Ingredients
- 1 envelope (1/4-ounce) active dry yeast
- 1 tablespoon sugar
- 1 cup warm water (about 110 degrees F.)
- 1 teaspoon salt
- 3 1/2 cups all-purpose flour
- 2 teaspoons olive oil
- 3 tablespoons Kosher salt
- 2 tablespoons coarse black pepper
- 11 ounces fresh ricotta cheese, at room temperature
- 2 large eggs
- 4 ounces salami, julienned
- 6 ounces Mozzarella cheese, grated and at room temperature
- 1/3 cup grated Parmigiano-Reggiano cheese
- 1 tablespoon minced garlic
- 1 tablespoon finely chopped parsley
- Salt and pepper
Directions
Preheat the oven to 350 degrees F. Using an electric mixer with a dough hook, whisk the yeast, sugar, and warm water together, for 2 minutes to dissolve the yeast. Add the flour and salt.
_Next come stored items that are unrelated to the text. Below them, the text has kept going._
Lemma blank_utf8Text_bounded (n : nat) (s : string) :
  (String.length s <= n)%nat ->
  Spec.allWhiteSpace s = true ->
  exists codePoints,
    Forall (fun codePoint => In codePoint CameraSettingsScreen.whiteSpaceCodePoints)
      codePoints
    /\ s = Spec.utf8Text codePoints.
Proof.
  revert s. induction n as [ | n IH ]; intros s Hlen.
  - destruct s; [ | simpl in Hlen; lia ].
    intros _. exists []. split; [ constructor | reflexivity ].
  - destruct s as [ | c1 r1 ].
    { intros _. exists []. split; [ constructor | reflexivity ]. }
    simpl in Hlen. cbn [Spec.allWhiteSpace].
    destruct (N_of_ascii c1 <? 0x80)%N.
    { intros H. apply andb_true_iff in H. destruct H as [Hc Hrest].
      destruct (whiteSpace_codePoint _ Hc) as (cp & Hin & Hcp).
      destruct (IH r1 ltac:(lia) Hrest) as (cps & Hall & ->).
      exists (cp :: cps). split; [ now constructor | ].
      simpl. rewrite Hcp. reflexivity. }
    destruct (N_of_ascii c1 <? 0xE0)%N.
    { destruct r1 as [ | c2 r2 ]; [ discriminate | ].
      simpl in Hlen.
      intros H. apply andb_true_iff in H. destruct H as [Hc Hrest].
      destruct (whiteSpace_codePoint _ Hc) as (cp & Hin & Hcp).
      destruct (IH r2 ltac:(lia) Hrest) as (cps & Hall & ->).
      exists (cp :: cps). split; [ now constructor | ].
      simpl. rewrite Hcp. reflexivity. }
    destruct r1 as [ | c2 [ | c3 r3 ] ]; try discriminate.
    simpl in Hlen.
    intros H. apply andb_true_iff in H. destruct H as [Hc Hrest].
    destruct (whiteSpace_codePoint _ Hc) as (cp & Hin & Hcp).
    destruct (IH r3 ltac:(lia) Hrest) as (cps & Hall & ->).
    exists (cp :: cps). split; [ now constructor | ].
    simpl. rewrite Hcp. reflexivity.
Qed.

(** A string is blank exactly when it is the text of a sequence of white
    space characters. *)
Lemma allWhiteSpace_text (s : string) :
  Spec.allWhiteSpace s = true
  <-> exists codePoints,
        Forall (fun codePoint =>
                  In codePoint CameraSettingsScreen.whiteSpaceCodePoints) codePoints
        /\ s = Spec.utf8Text codePoints.
Proof.
  split.
  - apply (blank_utf8Text_bounded (String.length s)). apply le_n.
  - intros (codePoints & Hall & ->). now apply utf8Text_blank.
Qed.

Section MoreProfiles.

Import CameraSettingsScreen.

Variable JSON_stringify : list Profile -> string.
Variable JSON_parse : string -> option (list Profile).
Variable settings : AppSettings.

(** A successful save. *)
Lemma saveProfile_succeeds (w : World) :
  fault (storage w) = None ->
  isEmpty (trim (profileName w)) = false ->
  saveProfile JSON_stringify settings w
  = (Returned tt,
     {| profiles := profiles w ++ [Spec.newProfile settings w];
        profileName := EmptyString;
        storage :=
          Spec.written (storage w) "camera_profiles"
            (JSON_stringify (profiles w ++ [Spec.newProfile settings w]));
        console := console w;
        alerts := alerts w ++ [("Success", "Profile saved!")%string];
        clock := clock w |}).
Proof.
  intros Hfault Hname.
  unfold saveProfile, bind, getProfileName, Date_now, getProfiles,
    setProfiles, AsyncStorage_setItem, setProfileName, Alert_alert.
  rewrite Hname. simpl. rewrite Hfault. reflexivity.
Qed.
(** [loadCategories] of the mount effect from its call to its end. *)
Definition categories_to_completion
    (API_URL : string) (api : Request -> Outcome) : Eff unit :=
  fun w =>
    let (settled, w') := perform API_URL api GetNewsCategories w in
    loadCategories_resume settled w'.

(** The workspace the mount effect leaves in the state. *)
Definition workspace_at_mount (saved : option JsVal) : JsVal :=
  match saved with
  | Some v => v
  | None => JNull
  end.

(** What every configuration of a session satisfies, for the workspace
    [ws] read at mount. *)
Record kept (ws : JsVal) (c : Config) : Prop := mkKept {
  kept_workspace : activeWorkspace (screen (world c)) = ws;
  kept_pending : Forall waits_properly (pending c);
  kept_one_search :
    in_flight is_search (pending c)
    = (if loading (screen (world c)) then 1 else 0)%nat;
  kept_no_results_while_loading :
    loading (screen (world c)) = true -> articles (screen (world c)) = JArr [];
  kept_timer_for_message :
    successMessage (screen (world c)) <> "" -> timers (world c) <> [];
  kept_nothing_added_without_workspace :
    truthy ws = false ->
    in_flight is_add (pending c) = 0%nat
    /\ addedArticles (screen (world c)) = []
    /\ isAdding (screen (world c)) = ∅
}.

End Session.
Export Session.

(** * Properties *)

(** ** Values and sets *)

Section ValueFacts.

Lemma js_eqb_refl : forall v, js_eqb v v = true.
Proof.
  fix IH 1. intros [ | | b | n | s | elems | props ]; simpl; trivial.
  - apply Bool.eqb_reflx.
  - apply Z.eqb_refl.
  - apply String.eqb_refl.
  - induction elems as [ | x xs IHxs ]; [ reflexivity | ].
    now rewrite IH, IHxs.
  - induction props as [ | [k x] ps IHps ]; [ reflexivity | ].
    now rewrite String.eqb_refl, IH, IHps.
Qed.

Lemma js_eqb_sound : forall a b, js_eqb a b = true -> a = b.
Proof.
  fix IH 1.
  intros [ | | x | x | x | xs | ps ] [ | | y | y | y | ys | qs ];
    simpl; intros H; try discriminate; trivial.
  - apply Bool.eqb_prop in H. now subst.
  - apply Z.eqb_eq in H. now subst.
  - apply String.eqb_eq in H. now subst.
  - f_equal. revert ys H.
    induction xs as [ | x xs IHxs ]; intros [ | y ys ] H; try discriminate; trivial.
    apply andb_prop in H as [Hx Hxs].
    f_equal; [ now apply IH | now apply IHxs ].
  - f_equal. revert qs H.
    induction ps as [ | [k x] ps IHps ]; intros [ | [l y] qs ] H;
      try discriminate; trivial.
    apply andb_prop in H as [H Hps]. apply andb_prop in H as [Hk Hx].
    apply String.eqb_eq in Hk. subst l.
    f_equal; [ f_equal; now apply IH | now apply IHps ].
Qed.

Lemma Set_has_app (s t : JsSet) v : Set_has (s ++ t)%list v = Set_has s v || Set_has t v.
Proof. unfold Set_has. apply existsb_app. Qed.

Lemma Set_has_add (s : JsSet) a v :
  Set_has (Set_add s a) v = Set_has s v || js_eqb v a.
Proof.
  unfold Set_add. destruct (Set_has s a) eqn:Ha.
  - destruct (js_eqb v a) eqn:Hva.
    + apply js_eqb_sound in Hva. subst v. now rewrite Ha.
    + now rewrite orb_false_r.
  - rewrite Set_has_app. simpl. now rewrite orb_false_r.
Qed.

Lemma Set_has_fold (l : list JsVal) (acc : JsSet) v :
  Set_has (fold_left Set_add l acc) v = Set_has acc v || existsb (js_eqb v) l.
Proof.
  revert acc. induction l as [ | a l IHl ]; intros acc; simpl.
  - now rewrite orb_false_r.
  - now rewrite IHl, Set_has_add, orb_assoc.
Qed.

(** [new Set(l)] has exactly the members of [l]. *)
Lemma Set_has_of (l : list JsVal) v : Set_has (Set_of l) v = existsb (js_eqb v) l.
Proof. unfold Set_of. now rewrite Set_has_fold. Qed.

(** [new Set([...s, k])] has [k] and keeps the members of [s]. *)
Lemma Set_of_snoc_has (s : JsSet) k : Set_has (Set_of (s ++ [k])%list) k = true.
Proof.
  rewrite Set_has_of, existsb_app. simpl.
  now rewrite js_eqb_refl, orb_true_r.
Qed.

Lemma Set_of_snoc_keeps (s : JsSet) k v :
  Set_has s v = true -> Set_has (Set_of (s ++ [k])%list) v = true.
Proof.
  intros H. rewrite Set_has_of, existsb_app. unfold Set_has in H. now rewrite H.
Qed.

Lemma truthy_JStr s : truthy (JStr s) = true <-> s <> "".
Proof.
  simpl. destruct (String.eqb_spec s ""); simpl; split; intros; congruence.
Qed.

Lemma get_object props k : get (JObj props) k = Normal (member (JObj props) k).
Proof. reflexivity. Qed.

Lemma get_not_nullish v k : is_nullish v = false -> get v k = Normal (member v k).
Proof. intros H. unfold get. now rewrite H. Qed.

Lemma truthy_not_nullish v : truthy v = true -> is_nullish v = false.
Proof. now destruct v. Qed.

End ValueFacts.

(** ** The News Client *)

Section ClientFacts.

Variable API_URL : string.
Variable api : Request -> Outcome.

(** The [catch] block of the three operations, on an error object. *)
Lemma catch_block_reports label (error : JsVal) (w : World) :
  is_nullish error = false ->
  (bind (console_error label error) (fun _ =>
     bind (eval (get error "response")) (fun resp =>
       bind (if truthy resp then eval (get resp "data")
             else eval (get error "message")) (fun err =>
         ret (JObj [("success", JBool false); ("error", err)]))))) w
  = (Normal (failure_result (reported_error error)),
     {| screen := screen w; console := (console w ++ [(label, error)])%list;
        timers := timers w; now := now w |}).
Proof.
  intros Herr. unfold bind, console_error, eval, ret, reported_error.
  rewrite (get_not_nullish _ _ Herr).
  destruct (truthy (member error "response")) eqn:Hresp.
  - now rewrite (get_not_nullish _ _ (truthy_not_nullish _ Hresp)).
  - now rewrite (get_not_nullish _ _ Herr).
Qed.

Lemma perform_returns (call : ClientCall) (w : World) :
  exists w',
    perform API_URL api call w
    = (Normal (client_result (api (request_of API_URL call))), w')
    /\ screen w' = screen w.
Proof.
  destruct call as [ q c l n | | d ]; simpl;
    unfold searchNews, getNewsCategories, addNewsToWorkspace, try_catch;
    unfold bind at 1;
    match goal with |- context [ api ?r ] => destruct (api r) as [ resp | err ] end;
    simpl.
  all: try (rewrite catch_block_reports by reflexivity; eexists; split; reflexivity).
  all: unfold eval, bind, get; destruct (is_nullish resp) eqn:Hn; simpl.
  all: try (eexists; split; reflexivity).
  all: match goal with
       | |- context [ console_error ?lbl ?e ] =>
           pose proof (catch_block_reports lbl e w eq_refl) as Hc
       end;
       unfold bind, eval in Hc; rewrite Hc; eexists; split; reflexivity.
Qed.

(** A request fulfilled with a response object: nothing is logged. *)
Lemma perform_fulfilled response (call : ClientCall) (w : World) :
  is_nullish response = false ->
  perform API_URL (fun _ => Fulfilled response) call w
  = (Normal (success_result (member response "data")), w).
Proof.
  intros H.
  destruct call as [ q c l n | | d ]; simpl;
    unfold searchNews, getNewsCategories, addNewsToWorkspace, try_catch,
      bind, await, ret, eval; simpl;
    now rewrite (get_not_nullish _ _ H).
Qed.

End ClientFacts.

(** C3. Whatever the request layer answers, each of [searchNews],
    [getNewsCategories] and [addNewsToWorkspace] returns normally (it does
    not throw), leaves the component state alone, and returns
    [{success: true, data}] or [{success: false, error}]; when the request
    was rejected the error is [error.response.data] if the error carries a
    response and [error.message] otherwise. *)
Theorem news_client_uniform_result
    (API_URL : string) (api : Request -> Outcome) (call : ClientCall) (w : World) :
  exists result w',
    perform API_URL api call w = (Normal result, w')
    /\ screen w' = screen w
    /\ ((exists data, result = JObj [("success", JBool true); ("data", data)])
        \/ (exists err, result = JObj [("success", JBool false); ("error", err)]))
    /\ match api (request_of API_URL call) with
       | Fulfilled response =>
           if is_nullish response
           then result = failure_result (reported_error (type_error response "data"))
           else result = success_result (member response "data")
       | Rejected error =>
           result = failure_result
                      (if truthy (member (JObj error) "response")
                       then member (member (JObj error) "response") "data"
                       else member (JObj error) "message")
       end.
Proof.
  destruct (perform_returns API_URL api call w) as (w' & Hrun & Hscreen).
  exists (client_result (api (request_of API_URL call))), w'.
  repeat split; trivial.
  - destruct (api (request_of API_URL call)) as [ response | error ]; simpl.
    + destruct (is_nullish response); [ right | left ]; eexists; reflexivity.
    + right. eexists. reflexivity.
  - destruct (api (request_of API_URL call)) as [ response | error ]; simpl.
    + now destruct (is_nullish response).
    + reflexivity.
Qed.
With the mixer on low, mix until the dough starts to come together. Increase the speed to medium-high and mix until the dough comes away from the sides of the bowl and crawls up to dough hook. Grease a mixing bowl with the vegetable oil. Place the dough in the greased bowl and turn once. Cover the bowl with plastic wrap and place in a warm, draft free place until the dough doubles in size about 1 1/2 hours. Turn the dough out onto a baking sheet. Punch the dough down and press the dough out to form the pan. Sprinkle the dough with kosher salt and coarse black pepper. Cover the dough and allow to double in size, about 45 minutes. In a mixing bowl, combine the ricotta, eggs, salami, Mozzarella cheese, Parmesan cheese, garlic and parsley. Mix well and season with salt and pepper. Using your fingers make small dimples over the entire dough. Brush the dough with olive oil. Smear the filling evenly over the dough. **The filling must be at room temperature to smear evenly. Bake the dough for 30 to 35 minutes or until the dough is golden brown. Slice the bread into 8 to 12 pieces.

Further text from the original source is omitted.